ADAM BEMMA/IPS
Along the fertile banks of the White Nile, a war veteran’s co-op is planting for a food-secure future in South Sudan, a country potentially facing famine.
Wilson Abisai Lodingareng, 65, is a farmer and founder of Werithior Veterans’ Association (WVA) in Juba, South Sudan. The association is a group of 15 farmers that tends a garden 6 kilometers outside Juba where they grow vegetables on nearly 1.5 hectares.
“I have seven active members in the group, all former SPLA [Sudan People’s Liberation Army] troops,” Lodingareng said. “I call them when it’s time to weed the garden. I visit once a day, each morning, to check the health of the crops and to see what’s ready for the market.”
Some of the other WVA members have been displaced from their homes and are now living in a United Nations mission camp in Juba.
Since the conflict began December 15, 2013, between the government forces of South Sudanese President Salva Kiir and the rebel forces of former Vice President Riek Machar, 1.5 million people have lost their homes. An estimated 3.5 million South Sudanese are suffering from emergency levels of food insecurity.
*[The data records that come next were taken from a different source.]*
(* ===== verification/Geometry.v ===== *)
(** * The derived geometry (ext4_create_fs_aux_info and the sparse superblocks) *)

From S2P Require Import Prelude Bytes Ext4Info Inode Bitmap BlockGroup Regions Alloc AllocSpec.

(** ** The sparse superblock rule *)

(** [ext4_bg_has_super_block] is the sparse rule: every group without the
    feature, otherwise groups 0 and 1 and the powers of 3, 5 and 7; the division
    loop always ends. *)
Theorem ext4_bg_has_super_block_correct (info : fs_info) (bg : Z) (Hbg : 0 <= bg) :
  ext4_bg_has_super_block info bg = true <->
  Z.land (feat_ro_compat info) EXT4_FEATURE_RO_COMPAT_SPARSE_SUPER = 0 \/ bg = 0 \/
  exists b k, (b = 3 \/ b = 5 \/ b = 7) /\ 0 <= k /\ bg = b ^ k.
Proof.
  unfold ext4_bg_has_super_block.
  destruct (Z.eqb_spec (Z.land (feat_ro_compat info) EXT4_FEATURE_RO_COMPAT_SPARSE_SUPER) 0) as [|Hf];
    [by split; auto|].
  destruct (Z.eqb_spec bg 0) as [->|H0]; [by split; auto|].
  destruct (Z.eqb_spec bg 1) as [->|H1].
  { split; [|done]. intros _. do 2 right. exists 3, 0. split_and!; [by left|lia|reflexivity]. }
  cbn [orb]. rewrite !orb_true_iff, !power_test_spec by lia. split.
  - intros [[(k & Hk & ->)|(k & Hk & ->)]|(k & Hk & ->)]; do 2 right;
      [exists 3, k|exists 5, k|exists 7, k]; (split_and!; [by auto|lia|done]).
  - intros [|[|(b & k & Hb & Hk & E)]]; [done|done|].
    assert (k <> 0) by (intros ->; rewrite Z.pow_0_r in E; done).
    destruct Hb as [->|[->| ->]]; [left; left|left; right|right]; exists k; (split; [lia|done]).
Qed.

Lemma ext4_bg_has_super_block_correct_witness :
  ext4_bg_has_super_block (mk_fs_info 0 4096 1 1 1 1 1 1 0 0 0 [] 0) 49 = true <->
  Z.land 1 EXT4_FEATURE_RO_COMPAT_SPARSE_SUPER = 0 \/ 49 = 0 \/
  exists b k, (b = 3 \/ b = 5 \/ b = 7) /\ 0 <= k /\ 49 = b ^ k.
Proof.
  apply (ext4_bg_has_super_block_correct (mk_fs_info 0 4096 1 1 1 1 1 1 0 0 0 [] 0) 49). discriminate.
Defined.

(** ** The groups *)

(** Parameters for which no computation of [ext4_create_fs_aux_info] wraps, with
    blocks above 1024 bytes, and a group larger than the largest header. *)
Record sane_info (info : fs_info) : Prop := {
  si_bs : 1024 < block_size info < 2 ^ 28;
  si_bpg : 3 <= blocks_per_group info <= 8 * block_size info;
  si_len : 0 <= fs_len info;
  si_blocks : fs_len info / block_size info + blocks_per_group info < 2 ^ 32 - 1;
  si_inodes : 0 <= inodes_per_group info /\ 0 <= inode_size info /\
    inodes_per_group info * inode_size info + block_size info < 2 ^ 32;
  si_reserve : 0 <= bg_desc_reserve_blocks info;
  si_header : 3 + DIV_ROUND_UP (inodes_per_group info * inode_size info) (block_size info) +
    DIV_ROUND_UP (DIV_ROUND_UP (fs_len info / block_size info) (blocks_per_group info) * 32)
      (block_size info) + bg_desc_reserve_blocks info <= blocks_per_group info
}.

(** The geometry without the machine's reductions: [n] blocks, the tail of the
    last group dropped when it does not hold its header. *)
Definition plain_itb (info : fs_info) : Z :=
  DIV_ROUND_UP (inodes_per_group info * inode_size info) (block_size info).
Definition plain_desc (info : fs_info) : Z :=
  DIV_ROUND_UP (DIV_ROUND_UP (fs_len info / block_size info) (blocks_per_group info) * 32) (block_size info).
Definition plain_header (info : fs_info) (i : Z) : Z :=
  2 + plain_itb info +
  (if ext4_bg_has_super_block info i then 1 + plain_desc info + bg_desc_reserve_blocks info else 0).
Definition plain_geometry (info : fs_info) : Z * Z :=
  let n := fs_len info / block_size info in
  let g := DIV_ROUND_UP n (blocks_per_group info) in
  let r := n mod blocks_per_group info in
  if (0 <? r) && (r <? plain_header info (g - 1)) then (n - r, g - 1) else (n, g).

Lemma DIV_ROUND_UP_bounds x y : 0 <= x -> 0 < y -> x <= y * DIV_ROUND_UP x y < x + y.
Proof.
  intros Hx Hy. unfold DIV_ROUND_UP.
  pose proof (Z.div_mod (x + y - 1) y ltac:(lia)). pose proof (Z.mod_pos_bound (x + y - 1) y Hy). lia.
Qed.

Lemma create_fs_aux_info_plain info :
  sane_info info ->
  let aux := ext4_create_fs_aux_info info in
  first_data_block aux = 0 /\ inode_table_blocks aux = plain_itb info /\
  bg_desc_blocks aux = plain_desc info /\ (len_blocks aux, groups aux) = plain_geometry info.
Proof.
  intros [Hbs Hbpg Hlen Hblk (Hi1 & Hi2 & Hi3) Hres Hhdr].
  set (n := fs_len info / block_size info) in *.
  assert (Hn : 0 <= n) by (apply Z.div_pos; lia).
  pose proof (DIV_ROUND_UP_bounds n (blocks_per_group info) Hn ltac:(lia)) as Hg.
  set (g := DIV_ROUND_UP n (blocks_per_group info)) in *.
  assert (Hg0 : 0 <= g) by (apply Z.div_pos; lia).
  assert (Hg1 : g < 2 ^ 31) by nia.
  pose proof (DIV_ROUND_UP_bounds (g * 32) (block_size info) ltac:(lia) ltac:(lia)) as Hd.
  set (d := DIV_ROUND_UP (g * 32) (block_size info)) in *.
  assert (Hd0 : 0 <= d) by (apply Z.div_pos; lia).
  set (t := DIV_ROUND_UP (inodes_per_group info * inode_size info) (block_size info)) in *.
  assert (Hip : 0 <= inodes_per_group info * inode_size info) by nia.
  assert (Ht0 : 0 <= t) by (apply Z.div_pos; lia).
  assert (Efdb : (if 1024 <? block_size info then 0 else 1) = 0)
    by (destruct (Z.ltb_spec 1024 (block_size info)); lia).
  assert (En : u64 (Z.quot (fs_len info) (block_size info)) = n)
    by (rewrite Z.quot_div_nonneg, u64_small by lia; done).
  assert (Et : u32 (u32 (inodes_per_group info * inode_size info) + block_size info - 1) / block_size info = t)
    by (rewrite (u32_small (_ * _)), u32_small by lia; done).
  assert (Eg : u32 (u64 (u64 (n - 0) + blocks_per_group info - 1) / blocks_per_group info) = g).
  { rewrite (u64_small (n - 0)), u64_small, Z.sub_0_r by lia. apply u32_small.
    change ((n + blocks_per_group info - 1) / blocks_per_group info) with g. lia. }
  assert (Ed : u32 (u64 (g * sizeof_group_desc + block_size info - 1) / block_size info) = d).
  { unfold sizeof_group_desc. rewrite u64_small by lia. apply u32_small.
    change ((g * 32 + block_size info - 1) / block_size info) with d. nia. }
  pose proof (Z.mod_pos_bound n (blocks_per_group info) ltac:(lia)) as Hr.
  unfold ext4_create_fs_aux_info. cbv zeta. rewrite Efdb, En, Et, Eg, Ed.
  cbn [first_data_block inode_table_blocks bg_desc_blocks len_blocks groups].
  split_and!; [done..|].
  unfold plain_geometry, plain_header, plain_itb, plain_desc. fold n g d t.
  rewrite (u32_small (n mod _)) by lia.
  destruct (Z.ltb_spec 0 (n mod blocks_per_group info)) as [Hpos|]; [|done]. cbn [andb].
  pose proof (Z.mod_le n (blocks_per_group info) ltac:(lia) ltac:(lia)) as Hrn.
  assert (1 <= g) by nia.
  rewrite (u32_small (g - 1)), s32_small by lia.
  unfold super_blocks. rewrite (u32_small (1 + d + _)) by lia.
  rewrite u32_small by (destruct (ext4_bg_has_super_block _ _); lia).
  destruct (n mod blocks_per_group info <? _); [|done].
  rewrite u64_small; [done|lia].
Qed.

Lemma bg_header_plain info i :
  sane_info info -> bg_header_blocks info (ext4_create_fs_aux_info info) i = plain_header info i.
Proof.
  intros Hs. destruct (create_fs_aux_info_plain info Hs) as (_ & Et & Ed & _).
  unfold bg_header_blocks, super_blocks, plain_header. rewrite Et, Ed.
  destruct Hs as [Hbs Hbpg Hlen _ (? & ? & _) Hres Hhdr]. fold (plain_itb info) (plain_desc info) in Hhdr.
  assert (0 <= plain_itb info) by (apply Z.div_pos; nia).
  assert (0 <= plain_desc info).
  { apply Z.div_pos; [|lia]. assert (0 <= DIV_ROUND_UP (fs_len info / block_size info) (blocks_per_group info)); [|lia].
    apply Z.div_pos; [|lia]. pose proof (Z.div_pos (fs_len info) (block_size info) Hlen ltac:(lia)). lia. }
  destruct (ext4_bg_has_super_block info i); [|done]. by rewrite u32_small by lia.
Qed.

Lemma geometry_spec info :
  sane_info info ->
  let aux := ext4_create_fs_aux_info info in
  geometry info aux /\ (forall i, 0 <= i < groups aux -> group_fits info aux i).
Proof.
  intros Hs aux. destruct (create_fs_aux_info_plain info Hs) as (Ef & Et & Ed & Eg).
  pose proof (fun i => bg_header_plain info i Hs) as Hh. fold aux in Ef, Et, Ed, Eg, Hh.
  clearbody aux.
  destruct Hs as [Hbs Hbpg Hlen Hblk (Hi1 & Hi2 & _) Hres Hhdr].
  fold (plain_itb info) (plain_desc info) in Hhdr.
  set (n := fs_len info / block_size info) in *.
  assert (Hn : 0 <= n) by (apply Z.div_pos; lia).
  assert (Hitb : 0 <= plain_itb info) by (apply Z.div_pos; nia).
  pose proof (DIV_ROUND_UP_bounds n (blocks_per_group info) Hn ltac:(lia)) as Hg.
  assert (Hd0 : 0 <= plain_desc info).
  { apply Z.div_pos; [|lia]. fold n. assert (0 <= DIV_ROUND_UP n (blocks_per_group info)); [|lia].
    apply Z.div_pos; lia. }
  unfold plain_geometry in Eg. fold n in Eg.
  set (g := DIV_ROUND_UP n (blocks_per_group info)) in *.
  pose proof (Z.div_mod n (blocks_per_group info) ltac:(lia)) as Hdm.
  pose proof (Z.mod_pos_bound n (blocks_per_group info) ltac:(lia)) as Hr.
  set (r := n mod blocks_per_group info) in *. set (q := n / blocks_per_group info) in *.
  assert (Hq : 0 <= q) by (apply Z.div_pos; lia).
  assert (Hgq : (r = 0 /\ g = q) \/ (0 < r /\ g = q + 1)) by nia.
  assert (Hsmall : forall i, plain_header info i <= blocks_per_group info).
  { intros i. unfold plain_header. destruct (ext4_bg_has_super_block info i); lia. }
  assert (Hcase : (len_blocks aux = blocks_per_group info * groups aux /\ 0 <= groups aux /\ len_blocks aux <= n) \/
    (len_blocks aux = n /\ groups aux = q + 1 /\ plain_header info q <= r)).
  { destruct (Z.ltb_spec 0 r) as [Hr0|Hr0]; cbn [andb] in Eg.
    - destruct (Z.ltb_spec r (plain_header info (g - 1))) as [Hd|Hd]; injection Eg as -> ->.
      + left. nia.
      + right. replace (g - 1) with q in Hd by lia. lia.
    - injection Eg as -> ->. left. nia. }
  split.
  - split; rewrite ?Ef; nia.
  - intros i Hi. split; rewrite ?Ef, ?Et, ?Hh; try lia; [apply Hsmall|].
    destruct Hcase as [(-> & _)|(-> & Hg' & Hlast)].
    + specialize (Hsmall i). nia.
    + destruct (decide (i = q)) as [->|]; [lia|]. specialize (Hsmall i). nia.
Qed.

(** C7: on parameters that do not overflow, the geometry of
    [ext4_create_fs_aux_info] is one the block allocator accepts: the header of
    each group fits in what the file system has of it, and all block numbers are
    below the allocator's failure value. *)
Theorem ext4_create_fs_aux_info_fits (info : fs_info) (Hs : sane_info info) :
  let aux := ext4_create_fs_aux_info info in
  geometry info aux /\ (forall i, 0 <= i < groups aux -> group_fits info aux i).
Proof.
  intros aux. destruct (geometry_spec info Hs) as [Hgeo Hfit].
  split; [exact Hgeo|]. intros i Hi. by apply Hfit.
Qed.

(** A 64 MB image of 4096-byte blocks. *)
Definition image_info : fs_info :=
  mk_fs_info 67108864 4096 32768 4096 256 4096 1024 EXT4_FEATURE_RO_COMPAT_SPARSE_SUPER 0 0 7 [] 0.

Lemma image_info_sane : sane_info image_info.
Proof. split; vm_compute; intuition discriminate. Qed.

Lemma ext4_create_fs_aux_info_fits_witness :
  let aux := ext4_create_fs_aux_info image_info in
  geometry image_info aux /\ (forall i, 0 <= i < groups aux -> group_fits image_info aux i).
Proof. apply (ext4_create_fs_aux_info_fits image_info image_info_sane). Defined.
Lodingareng said obtaining a plot along the Nile River was difficult, with many international investors vying for the prime agricultural real estate. It took him almost three years to acquire a lease from the community that owns the idle land.
As of September 2014, he had transformed the field with long grass and weeds into a garden with leafy vegetables and herbs sprouting. The association cultivates okra, kale, mulukhiyah (jute leaves) and coriander.
“These are short-impact crops which grow quickly, within one to two months,” Lodingareng said. “Okra is harvested every three to four days.”
The philosophy behind the WVA garden is to see land as a resource not to be wasted. Lodingareng sees a future expansion into the surrounding land, which is also lying idle.
“I’m looking at expanding to grow food crops like maize, potatoes, carrots and eggplant,” he said. “The first year has been a struggle. The next year should be much better.”
The Mennonite Central Committee in South Sudan provided him with some capital for leasing the land, training in fruit and vegetable production, farm supplies, and tools.
Lodingareng fought as part of the SPLA from 1985 to 2008, and when he wasn’t reactivated into the military, he began to think back to his early days as an economics student at Makerere University in Kampala, Uganda.
“I took a course and wrote a paper on agriculture economics,” he said. “I was taught that land is food and that crops share behavior traits with humans.”